I started to share my experiences with the dreaded Saboteurs in my weekly newsletters, which I called the Monday Morning Referral Tips. I chose to publish on Mondays as I knew, all too well, that the Saboteurs routinely attacked unsuspecting business professionals on Monday mornings, as they tried to plan their week.
As I developed my Monday morning following, I stopped being surprised when seemingly confident colleagues-other professional service providers, such as lawyers, accountants, engineers, architects, business consultants and coaches-would approach me at events to tell me that I had really “put my finger on their agony” in the most recent tip.
At one event (some time ago now), I found myself sandwiched between an accountant and a lawyer, both of whom were pouring their hearts out to me at the same time about their own personal Saboteurs.
I learned the term “rainmaker” from them and came to realize that reaching the partner level of a professional service firm has as much to do with the partner’s ability to create new business for the firm as it does with that person’s technical ability to practice professionally. “Ah,” I thought, “so working at a “big name” professional service organization does not necessarily exempt you from a sales role.”
I thought of all of the people who went into the professional service world to avoid sales, only to discover that they had run straight into the very fate that they had tried so hard to avoid. They had to become a brand while working in a corporation. How surprising and unsettling for them. This was definitely not what they had signed up for, after years of extra study and sacrifice to earn their accreditation.
More recently, I began to embrace my responsibility of being the public voice of the private hell of those who have the courage to be their own brand. I continued writing my weekly Monday Morning Referral Tips, helping business professionals grow their new business development acumen and warning them about the Saboteurs.

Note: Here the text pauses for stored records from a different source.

(** X15. The generator for base tensors looks the name up in numpy
    before anything else: for a name numpy lacks it ends in
    [AttributeError] whatever the shape is; for a name numpy has, it
    yields a wrapper exactly for the shapes (1,1), (1,2), (2,1) and ends
    in [NotImplementedError] for every other shape. The generators for
    discretized and for product elements do not look the name up: they
    yield a wrapper exactly for these shapes and (1,0), and end in
    [NotImplementedError] otherwise. Every entry of the catalog has a
    shape that all three accept, so for the names of the catalog, which
    numpy has, the loops that attach the methods to the facade classes
    do not fail. *)
Theorem generator_shapes W np au ga se ct name n_in n_out :
  (np name = false →
   wrap_ufunc_base W np au name n_in n_out = Raise (AttributeError name))
  ∧ (np name = true →
     (is_Ok (wrap_ufunc_base W np au name n_in n_out) = true ↔
      (n_in, n_out) ∈ base_shapes)
     ∧ ((n_in, n_out) ∉ base_shapes →
        wrap_ufunc_base W np au name n_in n_out
        = Raise (NotImplementedError "")))
  ∧ (is_Ok (wrap_ufunc_discretelp W ga se ct name n_in n_out) = true ↔
     (n_in, n_out) ∈ wrapper_shapes)
  ∧ (is_Ok (wrap_ufunc_productspace W ga se ct name n_in n_out) = true ↔
     (n_in, n_out) ∈ wrapper_shapes)
  ∧ ((n_in, n_out) ∉ wrapper_shapes →
     wrap_ufunc_discretelp W ga se ct name n_in n_out
     = Raise (NotImplementedError "")
     ∧ wrap_ufunc_productspace W ga se ct name n_in n_out
       = Raise (NotImplementedError ""))
  ∧ ((name, n_in, n_out) ∈ UFUNCS →
     (n_in, n_out) ∈ base_shapes ∧ (n_in, n_out) ∈ wrapper_shapes
     ∧ (np name = true →
        is_Ok (wrap_ufunc_base W np au name n_in n_out) = true)).
Proof.
  unfold base_shapes, wrapper_shapes.
  split; [|split; [|split; [|split; [|split]]]].
  - intros Hnp. unfold wrap_ufunc_base. by rewrite Hnp.
  - intros Hnp. unfold wrap_ufunc_base. rewrite Hnp. simpl. split.
    + destruct n_in as [|[|[|?]]], n_out as [|[|[|?]]]; simpl;
        rewrite !elem_of_cons, elem_of_nil; naive_solver.
    + rewrite !elem_of_cons, elem_of_nil.
      destruct n_in as [|[|[|?]]], n_out as [|[|[|?]]]; simpl;
        naive_solver.
  - destruct n_in as [|[|[|?]]], n_out as [|[|[|?]]]; simpl;
      rewrite !elem_of_cons, elem_of_nil; naive_solver.
  - destruct n_in as [|[|[|?]]], n_out as [|[|[|?]]]; simpl;
      rewrite !elem_of_cons, elem_of_nil; naive_solver.
  - rewrite !elem_of_cons, elem_of_nil.
    destruct n_in as [|[|[|?]]], n_out as [|[|[|?]]]; simpl;
      naive_solver.
  - intros Hin. rewrite !elem_of_cons, !elem_of_nil.
    unfold wrap_ufunc_base.
    destruct (UFUNCS_shapes _ _ _ Hin)
      as [[-> ->]|[[-> ->]|(_ & -> & ->)]];
      (split; [naive_solver|split; [naive_solver|]]);
      by intros ->.
Qed.

Lemma generator_shapes_witness :
  let au : value → string → string → list value → gmap string value →
           Py.M UfuncSamples.trace value :=
    λ _ _ _ _ _, raise (TypeError "") in
  let np name := str_in name RAW_UFUNCS in
  is_Ok (wrap_ufunc_base UfuncSamples.trace np au "modf" 1 2) = true
  ∧ wrap_ufunc_base UfuncSamples.trace np au "modf" 2 2
    = Raise (NotImplementedError "")
  ∧ wrap_ufunc_base UfuncSamples.trace np au "frexp" 1 2
    = Raise (AttributeError "frexp").
Proof.
  intros au np.
  destruct (generator_shapes UfuncSamples.trace np au
              UfuncSamples.traced_ufuncs UfuncSamples.sample_space_element
              UfuncSamples.sample_contains "modf" 1 2)
    as (_ & _ & _ & _ & _ & Hcat).
  destruct (generator_shapes UfuncSamples.trace np au
              UfuncSamples.traced_ufuncs UfuncSamples.sample_space_element
              UfuncSamples.sample_contains "modf" 2 2)
    as (_ & Hhas & _).
  destruct (generator_shapes UfuncSamples.trace np au
              UfuncSamples.traced_ufuncs UfuncSamples.sample_space_element
              UfuncSamples.sample_contains "frexp" 1 2)
    as (Hlacks & _).
  split; [|split].
  - apply Hcat; [by apply (in_UFUNCS "modf")|reflexivity].
  - apply (Hhas eq_refl). unfold base_shapes.
    rewrite !elem_of_cons, elem_of_nil. intros [?|[?|[?|[]]]]; done.
  - apply Hlacks. reflexivity.
Defined.

(** *** A discretized element over a base tensor *)

Lemma bind_exact_none :
  bind_exact [("out", NONE)] [] ∅ = Ok [VNone].
Proof. unfold bind_exact, bind_params. rewrite !lookup_empty. done. Qed.

Lemma bind_exact_out_pos (x2 out : value) :
  bind_exact [("x2", None); ("out", NONE)] [x2; out] ∅ = Ok [x2; out].
Proof. unfold bind_exact, bind_params. rewrite !lookup_empty. done. Qed.

Section DiscretelpOverBase.

Variable W : Type.
Variable np_hasattr : string → bool.
Variable array_ufunc :
  value → string → string → list value → gmap string value → Py.M W value.
Variable space_element : string → option value → Py.M W value.
Variable contains : string → value → bool.

#[local] Arguments TensorSpaceUfuncs : simpl never.

Lemma TensorSpaceUfuncs_catalog t name n_in n_out f :
  (name, n_in, n_out) ∈ UFUNCS →
  wrap_ufunc_base W np_hasattr array_ufunc name n_in n_out = Ok f →
  TensorSpaceUfuncs W np_hasattr array_ufunc t name = f t.
Proof.
  intros (Hs & <- & <-)%UFUNCS_entry Hf.
  unfold TensorSpaceUfuncs. by rewrite Hs, Hf.
Qed.


End DiscretelpOverBase.


(** *** Product elements: lengths and output buffers *)

Lemma zip_take_l {A B} (xs : list A) (ys : list B) :
  zip (take (length ys) xs) ys = zip xs ys.
Proof.
  revert ys. induction xs as [|x xs IH]; intros [|y ys]; simpl; try done.
  by rewrite IH.
Qed.

Lemma mapM_length {S A B} (f : A → Py.M S B) xs s rs s' :
  mapM f xs s = Ok (rs, s') → length rs = length xs.
Proof.
  revert s rs. induction xs as [|x xs IH]; intros s rs; simpl.
  - by intros [= <- <-].
  - unfold mbind, M_bind.
    destruct (f x s) as [[y s1]|]; [|done].
    destruct (mapM f xs s1) as [[ys s2]|] eqn:Hxs; [|done].
    intros [= <- <-]. simpl. f_equal. by eapply IH.
Qed.

Section ProductLengths.

Variable W : Type.
Variable getattr_ufuncs : value → string → callable W.
Variable space_element : string → option value → Py.M W value.
Variable contains : string → value → bool.

(** X17. A second operand that belongs to the product space is zipped
    without a check of its length: when it has fewer components than
    the element, the components of the element beyond that length are
    not used at all (the call is the call on the truncated element), and
    the list given to [space.element] has the length of the shorter of
    the two. *)
Theorem productspace_zip_truncates name f sp parts x2 x2s w :
  wrap_ufunc_productspace W getattr_ufuncs space_element contains name 2 1
    = Ok f →
  contains sp x2 = true → iter x2 = Ok x2s →
  f (VProd sp parts) [x2] ∅ w
    = f (VProd sp (take (length x2s) parts)) [x2] ∅ w
  ∧ ∀ rs w',
      mapM (λ '(x, x2p), getattr_ufuncs x name [x2p] ∅) (zip parts x2s) w
        = Ok (rs, w') →
      length rs = length parts `min` length x2s
      ∧ f (VProd sp parts) [x2] ∅ w = space_element sp (Some (VList rs)) w'.
Proof.
  intros Hf Hc Hit. split.
  - rewrite !(productspace_zip W getattr_ufuncs space_element contains
                name f sp _ x2 x2s w Hf Hc Hit).
    by rewrite zip_take_l.
  - intros rs w' Hrs. split.
    + apply mapM_length in Hrs. rewrite Hrs. apply length_zip_with.
    + rewrite (productspace_zip W getattr_ufuncs space_element contains
                 name f sp _ x2 x2s w Hf Hc Hit).
      unfold mbind, M_bind. by rewrite Hrs.
Qed.

End ProductLengths.

Lemma productspace_zip_truncates_witness :
  ∃ add,
    wrap_ufunc_productspace UfuncSamples.trace UfuncSamples.traced_ufuncs
      UfuncSamples.sample_space_element UfuncSamples.sample_contains
      "add" 2 1 = Ok add
    ∧ add (VProd "XxY" [UfuncSamples.arr 1; UfuncSamples.arr 2])
          [VProd "XxY" [UfuncSamples.arr 3]] ∅ []
      = add (VProd "XxY" [UfuncSamples.arr 1])
            [VProd "XxY" [UfuncSamples.arr 3]] ∅ [].
Proof.
  assert (∃ add,
    wrap_ufunc_productspace UfuncSamples.trace UfuncSamples.traced_ufuncs
      UfuncSamples.sample_space_element UfuncSamples.sample_contains
      "add" 2 1 = Ok add) as [add Hadd] by (eexists; reflexivity).
  exists add. split; [exact Hadd|].
  exact (proj1 (productspace_zip_truncates UfuncSamples.trace
                  UfuncSamples.traced_ufuncs
                  UfuncSamples.sample_space_element
                  UfuncSamples.sample_contains "add" add "XxY"
                  [UfuncSamples.arr 1; UfuncSamples.arr 2]
                  (VProd "XxY" [UfuncSamples.arr 3]) [UfuncSamples.arr 3]
                  [] Hadd eq_refl eq_refl)).
Defined.

(** X18. With an output buffer, the wrappers of discretized and of
    product elements never ask the space for an element: the outcome of
    a one-output operation called with [out=buf] is the same for any two
    behaviours of [space.element], and when the call completes its
    value is [buf] itself. *)
Theorem out_buffer_needs_no_element W getattr_ufuncs se1 se2 contains
    name n_in fd1 fd2 fp1 fp2 elem x2 out w :
  n_in = 1 ∨ n_in = 2 →
  is_None out = false →
  wrap_ufunc_discretelp W getattr_ufuncs se1 contains name n_in 1 = Ok fd1 →
  wrap_ufunc_discretelp W getattr_ufuncs se2 contains name n_in 1 = Ok fd2 →
  wrap_ufunc_productspace W getattr_ufuncs se1 contains name n_in 1
    = Ok fp1 →
  wrap_ufunc_productspace W getattr_ufuncs se2 contains name n_in 1
    = Ok fp2 →
  let args := if bool_decide (n_in = 1) then [] else [x2] in
  let kw : gmap string value := {[ "out" := out ]} in
  fd1 elem args kw w = fd2 elem args kw w
  ∧ fp1 elem args kw w = fp2 elem args kw w
  ∧ (∀ r w', fd1 elem args kw w = Ok (r, w') → r = out)
  ∧ (∀ r w', fp1 elem args kw w = Ok (r, w') → r = out).
Proof.
  intros Hn Hout Hd1 Hd2 Hp1 Hp2.
  destruct Hn as [-> | ->]; simpl in *; simplify_eq; simpl.
  - assert (∀ (k : list value → Py.M W value),
              (lift (bind_exact [("out", NONE)] [] {[ "out" := out ]})
                 ≫= k) w = k [out] w) as Hb.
    { intros k. unfold mbind, M_bind. by rewrite bind_exact_out_kw. }
    rewrite !Hb, Hout. do 2 (split; [reflexivity|]).
    split; intros r w' Hrun;
      unfold mbind, M_bind, lift, mret, M_ret in Hrun;
      repeat (case_match; simplify_eq); done.
  - assert (∀ (k : list value → Py.M W value),
              (lift (bind_exact [("x2", None); ("out", NONE)] [x2]
                                {[ "out" := out ]}) ≫= k) w
              = k [x2; out] w) as Hb.
    { intros k. unfold mbind, M_bind. by rewrite bind_exact_x2_out_kw. }
    rewrite !Hb, Hout. do 2 (split; [reflexivity|]).
    split; intros r w' Hrun;
      unfold mbind, M_bind, lift, mret, M_ret in Hrun;
      repeat (case_match; simplify_eq); done.
Qed.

In the Saboteurs’ honour (or dishonour), I developed my training and coaching curricula to help business professionals grow their networking, referral-building and sales-closing skills so they would have an ongoing program to truly manage their Saboteurs.
And yet, with the fresh arrival of every new client, I have been reminded of the Saboteurs. Always, always, the Saboteurs have made themselves known in so many ways within the inner landscapes of my clients. They manifest themselves quietly in the form of my clients’ dislike of networking or, more powerfully, in a crippling fear of ever, ever, making sales calls by themselves. Their results tell the unfortunate story.
I knew that it was time to collect all of the Saboteurs that I had learned about from my clients, and from my own rich personal experience, and expose them for the dangerous, undermining creatures that they are.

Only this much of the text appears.